Aspirations for the new year
“My first hope is a prayer for God to restore my health. In relation to this, I want to take better care of my health and avoid anything that can be detrimental to my health. I have changed my diet and it is mostly vegetarian.”
“The second resolution is to be financially self-dependent. I am a man, and I was used to being the sole provider. When this is taken away, a man feels powerless.”
Paul says his third goal for this year is to get back to his old job. It is what he studied in college and loves doing.
His fourth resolution is to further commit his life to God and his family. This resolution is anchored on a vision Paul had when he was hospitalised. The vision sounds like a near-death experience.
“I had a vision that two very strong men carried me from my hospital bed and took me high up in the skies. I couldn’t see their faces, as they were shiny and emitting great light. They told me they were talking me away for good.”
“I pleaded with them to give me a second chance. I told them if they took me away, my soul would be lost forever. They returned me to earth, and I gave my life to Jesus Christ.”
Bernard Mwendwa, 30. Secondary school teacher
“I am single, but that won’t be for long.
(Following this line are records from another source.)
(** * Prueba_Dapper: the ANI regulations pipeline

    A shallow embedding of the extract / validate / write pipeline
    ([src/extraccion.py], [src/validacion.py], [src/validaciones.py],
    [src/escritura.py], [lambda.py]) and the properties its
    specification states about it.

    Python strings are sequences of Unicode code points, so [len] counts
    code points: they are modelled as lists of [N].  Character
    classification follows CPython for white space; decimal digits and
    case mapping are those of ASCII and Latin-1, the alphabet of the
    scraped site. *)

From Stdlib Require Import List ZArith NArith Bool Lia String Ascii DecimalString DecimalPos.
Import ListNotations.

Set Implicit Arguments.

(* ===================================================================== *)
(** * Part I. Definitions *)
(* ===================================================================== *)

(** ** Python strings *)

Module PyStr.

Definition char := N.
Definition str := list char.

(** An ASCII literal as a Python string. *)
Definition lit (s : string) : str := List.map N_of_ascii (list_ascii_of_string s).

Fixpoint eqb (a b : str) : bool :=
  match a, b with
  | [], [] => true
  | x :: a', y :: b' => N.eqb x y && eqb a' b'
  | _, _ => false
  end.

Definition is_empty (s : str) : bool :=
  match s with [] => true | _ => false end.

(** [len(s)] as a Python integer. *)
Definition len (s : str) : Z := Z.of_nat (List.length s).

(** [str.isspace] on one code point. *)
Definition isspace (c : char) : bool :=
  ((9 <=? c) && (c <=? 13) || (28 <=? c) && (c <=? 32) || (c =? 133) || (c =? 160)
   || (c =? 5760) || (8192 <=? c) && (c <=? 8202) || (c =? 8232) || (c =? 8233)
   || (c =? 8239) || (c =? 8287) || (c =? 12288))%N.

Definition isdigit (c : char) : bool := ((48 <=? c) && (c <=? 57))%N.

(** A string is blank when every code point of it is white space. *)
Definition blank_str (s : str) : bool := forallb isspace s.

(** A string without any white space. *)
Definition no_space (s : str) : bool := forallb (fun c => negb (isspace c)) s.

Fixpoint lstrip (s : str) : str :=
  match s with
  | [] => []
  | c :: s' => if isspace c then lstrip s' else s
  end.

Fixpoint rstrip (s : str) : str :=
  match s with
  | [] => []
  | c :: s' =>
      match rstrip s' with
      | [] => if isspace c then [] else [c]
      | r => c :: r
      end
  end.

(** [s.strip()] *)
Definition strip (s : str) : str := rstrip (lstrip s).

(** [s.split()]: the maximal runs of non-space code points. *)
Fixpoint split (s : str) : list str :=
  match s with
  | [] => []
  | c :: s' =>
      if isspace c then split s'
      else match s' with
           | [] => [[c]]
           | c' :: _ =>
               if isspace c' then [c] :: split s'
               else match split s' with
                    | t :: ts => (c :: t) :: ts
                    | [] => [[c]]
                    end
           end
  end.

(** [s.split(sep)] for a one-character separator. *)
Fixpoint split_on (sep : char) (s : str) : list str :=
  match s with
  | [] => [[]]
  | c :: s' =>
      if (c =? sep)%N then [] :: split_on sep s'
      else match split_on sep s' with
           | t :: ts => (c :: t) :: ts
           | [] => [[c]]
           end
  end.

(** [sep.join(parts)] *)
Fixpoint join (sep : str) (parts : list str) : str :=
  match parts with
  | [] => []
  | [p] => p
  | p :: ps => p ++ sep ++ join sep ps
  end.

Fixpoint startswith (p s : str) : bool :=
  match p, s with
  | [], _ => true
  | x :: p', y :: s' => N.eqb x y && startswith p' s'
  | _ :: _, [] => false
  end.

(** [needle in hay] *)
Fixpoint contains (needle hay : str) : bool :=
  startswith needle hay
  || match hay with
     | [] => false
     | _ :: hay' => contains needle hay'
     end.

(** [c in s] for one code point. *)
Definition has_char (c : char) (s : str) : bool := existsb (N.eqb c) s.

(** [s.replace(c, "")] for one code point. *)
Definition remove_char (c : char) (s : str) : str :=
  filter (fun x => negb (N.eqb x c)) s.

Definition lower_char (c : char) : char :=
  if ((65 <=? c) && (c <=? 90) || (192 <=? c) && (c <=? 222) && negb (c =? 215))%N
  then (c + 32)%N else c.

Definition upper_char (c : char) : char :=
  if ((97 <=? c) && (c <=? 122) || (224 <=? c) && (c <=? 254) && negb (c =? 247))%N
  then (c - 32)%N else c.

(** [s.lower()] *)
Definition lower (s : str) : str := List.map lower_char s.

(** [s.capitalize()] *)
Definition capitalize (s : str) : str :=
  match s with
  | [] => []
  | c :: s' => upper_char c :: lower s'
  end.

(** [s.zfill(width)] *)
Definition zfill (width : nat) (s : str) : str :=
  let pad := List.repeat 48%N (width - List.length s) in
  match s with
  | c :: s' => if ((c =? 43) || (c =? 45))%N then c :: pad ++ s' else pad ++ s
  | [] => pad
  end.

(** [str(n)] for an integer. *)
Definition of_Z (z : Z) : str := lit (NilZero.string_of_int (Z.to_int z)).

(** The decimal numeral of [n], padded with zeros to [width] digits. *)
Definition of_Z_padded (width : nat) (z : Z) : str := zfill width (of_Z z).

End PyStr.

Import PyStr.

(** ** Dates and times *)

Record datetime := mk_datetime {
  year : Z; month : Z; day : Z;
  hour : Z; minute : Z; second : Z; microsecond : Z;
  tzinfo : option Z (* offset from UTC in seconds; [None] for a naive value *)
}.

(** The order of naive [datetime] values: [a > b]. *)
Definition datetime_gt (a b : datetime) : bool :=
  let key d := [year d; month d; day d; hour d; minute d; second d; microsecond d] in
  (fix gt (x y : list Z) : bool :=
     match x, y with
     | u :: x', v :: y' => (v <? u)%Z || (u =? v)%Z && gt x' y'
     | _, _ => false
     end) (key a) (key b).

(** The calendar day of a value. *)
Definition date_of (d : datetime) : Z * Z * Z := (year d, month d, day d).

Definition is_leap (y : Z) : bool :=
  ((y mod 4 =? 0) && (negb (y mod 100 =? 0) || (y mod 400 =? 0)))%Z.

Definition days_in_month (y m : Z) : Z :=
  (if m =? 2 then (if is_leap y then 29 else 28)
   else if (m =? 4) || (m =? 6) || (m =? 9) || (m =? 11) then 30 else 31)%Z.

(** *** [datetime.strptime]

    CPython compiles a format to a regular expression: a directive
    becomes an ordered alternation of fixed shapes, a run of white space
    becomes [\s+], any other character stands for itself.  The
    expression is matched at the start of the data, alternatives in
    order and with backtracking, and the match must then end where the
    data ends. *)

Inductive directive := DY | Dm | Dd | DH | DM | DS.

Inductive fmt_item :=
| FLit (c : char)
| FSpace
| FDir (d : directive).

(** A character class is a range of code points; a shape a sequence of them. *)
Definition shape := list (N * N).

Definition any_digit : N * N := (48, 57)%N.
Definition digits (lo hi : N) : N * N := (48 + lo, 48 + hi)%N.
Definition blank : N * N := (32, 32)%N.

Definition shapes_of (d : directive) : list shape :=
  match d with
  | DY => [[any_digit; any_digit; any_digit; any_digit]]
  | Dm => [[digits 1 1; digits 0 2]; [digits 0 0; digits 1 9]; [digits 1 9]]
  | Dd => [[digits 3 3; digits 0 1]; [digits 1 2; any_digit]; [digits 0 0; digits 1 9];
           [digits 1 9]; [blank; digits 1 9]]
  | DH => [[digits 2 2; digits 0 3]; [digits 0 1; any_digit]; [any_digit]]
  | DM => [[digits 0 5; any_digit]; [any_digit]]
  | DS => [[digits 6 6; digits 0 1]; [digits 0 5; any_digit]; [any_digit]]
  end.

Definition directive_of (c : char) : option directive :=
  (if c =? 89 then Some DY else if c =? 109 then Some Dm else if c =? 100 then Some Dd
   else if c =? 72 then Some DH else if c =? 77 then Some DM else if c =? 83 then Some DS
   else None)%N.

(** The items of a format string; [None] for a directive outside the six above. *)
Fixpoint compile_format (fmt : str) : option (list fmt_item) :=
  match fmt with
  | [] => Some []
  | c :: fmt' =>
      if (c =? 37)%N then
        match fmt' with
        | d :: fmt'' =>
            match directive_of d, compile_format fmt'' with
            | Some dir, Some items => Some (FDir dir :: items)
            | _, _ => None
            end
        | [] => None
        end
      else
        match compile_format fmt' with
        | Some items =>
            if isspace c then
              match items with
              | FSpace :: _ => Some items
              | _ => Some (FSpace :: items)
              end
            else Some (FLit c :: items)
        | None => None
        end
  end.

Fixpoint match_shape (sh : shape) (s : str) : option (str * str) :=
  match sh, s with
  | [], _ => Some ([], s)
  | (lo, hi) :: sh', c :: s' =>
      if ((lo <=? c) && (c <=? hi))%N then
        match match_shape sh' s' with
        | Some (txt, rest) => Some (c :: txt, rest)
        | None => None
        end
      else None
  | _ :: _, [] => None
  end.

(** [\s+] followed by [k], longest run first. *)
Fixpoint match_spaces (R : Type) (k : str -> option R) (s : str) : option R :=
  match s with
  | c :: s' =>
      if isspace c then
        match match_spaces k s' with
        | Some r => Some r
        | None => k s'
        end
      else None
  | [] => None
  end.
My elder brother and I were raised by a single mother in Mbooni.
“My mother passed away in 2000 and we were raised by a guardian. It is through the generosity of this woman that I managed to beat all odds. If it were not for her, my story would have been different. My brother is a shop attendant.”
Bernard graduated from Egerton University in 2018. After college, he has been moving from one job to another. But majorly he has worked as a secondary school teacher in Nairobi teaching English and literature.
“Teaching is not just a job, but it’s an occupation that gives me great joy, especially when I see students that have passed through my hands doing well.
“I like challenges. In some schools, there may be students who have been written off and society thinks they will amount to nothing. When I see such students change their attitude because of how I have handled them, I get the strength to go to work, even if the pay is not good enough. My greatest pay comes in transformed lives.”
“From time to time, the teaching job failed, especially during the lockdown caused by the pandemic, when schools were closed.
“During that time, I had to try some different things to survive. I worked as a hawker in different areas in Nairobi. I was selling revision materials. When schools resumed, I went back to teaching.”
Resolutions for 2023
“My first resolution has to do with my roots. I am looking to purchase a piece of land in Ukambani and establish a home where I can retreat to.
“I am also looking forward to having a family. I am not seeing anyone at the moment, but I am casting my net far and wide.”